$A$ is (nxn) full-rank matrix. $B$ is (nxm) matrix with rank k. I want to prove analytically that $$rk(AB) = k$$
I am not sure if my answer is correct or not, but here it is:
As vector space spanned by $B$’s columns is $k$-dimensional, we can express any $k$-dimensional vector (e.g. $s$) as a linear combination of columns of B:
$$s=Bx$$ with $s$ -> (nx1); $B$ -> (nxm); $x$ -> (mx1)
$x$ here is a (mx1) vector of coefficients of the linear combination. By notation $s$ is (nx1) vector, but it is only k-dimensional (only k entries are non-zero), as this vector is the linear combination of $B$’s columns, from which only $k$ columns are linearly independent from each other.
As matrix $A$ is (nxn) and full-rank, it hast n linearly independent columns. Then if we multiply $A$ by vector $s$, then $As$ will be a linear combination of only $k$ (out of n) linearly independent columns of $A$, as (n-k) entries of vector $s$ are zero.

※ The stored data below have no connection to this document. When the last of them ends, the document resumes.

(* ===== verification/_CoqProject ===== *)
-Q . S2P
Prelude.v
Errors.v
Effects.v
Expected.v
ExpectedLaws.v
CompletionQueue.v
QueueThread.v
Environment.v
FutureUtils.v
FutureStorage.v
StorageRace.v
StoragePtr.v
Future.v
FutureLaws.v
FutureChain.v
FuturePromise.v
FutureJoin.v
FutureTyping.v
FutureSafety.v
FutureClient.v
FutureTypeSafety.v
StreamStorage.v
StreamLaws.v
StreamRace.v
Conformance.v
Grpc.v
CallHandler.v
ServerStreaming.v
ServerStreamingLaws.v
ClientStreaming.v
ClientStreamingLaws.v
BidirStreaming.v
BidirLaws.v
Listener.v
HandlerHeap.v
UnaryServer.v
FunctionTraits.v
ServiceConfig.v
Server.v
ServerLaws.v
Client.v
ClientUnary.v
ClientReader.v
ClientWriter.v
ClientWriterLaws.v
ClientBidir.v
ClientBidirLaws.v
Reflection.v
ReflectionLaws.v
Plugin.v
PluginLaws.v
EndToEnd.v
EndToEndBidir.v
StreamingServers.v
(* ===== verification/Expected.v ===== *)
(** nonstd::expected (include/nonstd/expected.hpp, and its copy in
    variadic_future/include/nonstd/), the type behind [expected<T>]: a flag and a union in
    which objects are constructed and destroyed by hand.  The parts that are compiled:
    [nsel_P0323R] is 7. *)

From S2P Require Import Prelude Errors Effects.

(** ** The types [expected] is instantiated with *)

(** What a class type provides: a copy, a move, with what it leaves in its source, and
    [std::swap]; each may throw. *)
Class CppObject (T : Type) := {
  copy_ctor : T → expected T;
  move_ctor : T → expected T * T;
  std_swap : T → T → expected unit * (T * T)
}.

(** A type whose moves and swaps do what they say and do not throw. *)
Class NothrowMove (T : Type) `{!CppObject T} := {
  moved_from : T → T;
  move_ctor_moves x : move_ctor x = (Val x, moved_from x);
  std_swap_swaps x y : std_swap x y = (Val tt, (y, x))
}.

(** [error_traits<E>::rethrow]: what [value()] throws for an error. *)
Class ErrorTraits (E : Type) := { rethrow : E → exn }.

(** The primary template throws [bad_expected_access<E>]. *)
Definition bad_expected_access_traits (E : Type) : ErrorTraits E :=
  {| rethrow _ := Std_exception "bad_expected_access" |}.

(** The error of [aom::expected<T>] is a [std::exception_ptr]. *)
#[export] Instance exception_ptr_traits : ErrorTraits exn := {| rethrow e := e |}.

(** ** [unexpected_type<E>] *)

Record unexpected_type (E : Type) := Unexpected { m_error : E }.
Arguments Unexpected {E} _.
Arguments m_error {E} _.

(** [make_unexpected]. *)
Definition make_unexpected {E} `{!CppObject E} (e : E) : expected (unexpected_type E) :=
  e ← copy_ctor e; Val (Unexpected e).

(** From an [unexpected_type<E2>]. *)
Definition unexpected_convert {E E2} (convert : E2 → expected E) (error : unexpected_type E2) :
  expected (unexpected_type E) :=
  e ← convert (m_error error); Val (Unexpected e).

Definition unexpected_swap {E} `{!CppObject E} (x y : unexpected_type E) :
  expected unit * (unexpected_type E * unexpected_type E) :=
  let '(r, (a, b)) := std_swap (m_error x) (m_error y) in (r, (Unexpected a, Unexpected b)).

(** [operator=(unexpected_type<E2> const&)]: a temporary, converted from the other's
    error, is swapped with [*this]. *)
Definition unexpected_assign {E E2} `{!CppObject E} (convert : E2 → expected E)
  (this : unexpected_type E) (other : unexpected_type E2) : expected unit * unexpected_type E :=
  match convert (m_error other) with
  | Err e => (Err e, this)
  | Val t => let '(r, (_, b)) := unexpected_swap (Unexpected t) this in (r, b)
  end.

Definition unexpected_eq {E E2} (eq : E → E2 → bool) (x : unexpected_type E)
  (y : unexpected_type E2) : bool := eq (m_error x) (m_error y).

(** ** [storage_t<T, E>] and the objects *)

(** The union: nothing is alive in it, or one of its members. *)
Inductive storage_t (T E : Type) :=
| Raw
| Alive_value (m_value : T)
| Alive_error (m_error : E).
Arguments Raw {T E}.
Arguments Alive_value {T E} _.
Arguments Alive_error {T E} _.

Record expected_obj (T E : Type) := ExpectedObj {
  has_value_ : bool;
  contained : storage_t T E
}.
Arguments ExpectedObj {T E} _ _.
Arguments has_value_ {T E} _.
Arguments contained {T E} _.

(** The objects of the program, by address, and how many [T]s and [E]s lost their storage
    without having been destroyed.  Temporaries are at the end of the list. *)
Record store (T E : Type) := Store {
  objects : list (option (expected_obj T E));
  leaked : nat
}.
Arguments Store {T E} _ _.
Arguments objects {T E} _.
Arguments leaked {T E} _.

Section Storage.
Context {T E : Type} `{!CppObject T, !CppObject E}.
Local Abbreviation world := (store T E).
Local Abbreviation object := (expected_obj T E).

Definition alive_in (s : storage_t T E) : nat := match s with Raw => 0 | _ => 1 end.

Definition get_object (i : nat) : M world object := λ w,
  match objects w !! i with
  | Some (Some o) => (Ret o, w)
  | _ => (Crash Use_after_free, w)
  end.
Definition put_object (i : nat) (o : object) : M world unit :=
  modify (λ w, Store (<[i := Some o]> (objects w)) (leaked w)).

Definition lift {A} (r : expected A) : M world A :=
  match r with Val a => mret a | Err e => throw e end.

(** Placement new: the storage is reused, whatever was alive in it. *)
Definition place (i : nat) (s : storage_t T E) : M world unit :=
  o ← get_object i;
  put_object i (ExpectedObj (has_value_ o) s) ;;
  modify (λ w, Store (objects w) (leaked w + alive_in (contained o))).

(** [contained.value()] and [contained.error()], as lvalues. *)
Definition contained_value (i : nat) : M world T :=
  o ← get_object i;
  match contained o with Alive_value v => mret v | _ => crash_with Uninitialised_read end.
Definition contained_error (i : nat) : M world E :=
  o ← get_object i;
  match contained o with Alive_error e => mret e | _ => crash_with Uninitialised_read end.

Now again any k-dimensional vector can be represented by $As$.
$$As = A(Bx) = (AB)x$$
By that we prove that vector spaces generated by columns of $AB$ and by columns of $B$ arethe same. Subsequently, their dimensions are the same and that is the definition of rank, so
$$rk(B) = k = rk(AB)$$
Any help would be greatly appreciated.
This statement doesn't make any sense. The columns of $B$ are in $R^n$. The columns span a $k$-dimensional subspace of $\mathbb{R^n}$. It doesn't make any sense to represent a "k-dimensional vector" in terms of vectors in $R^n$.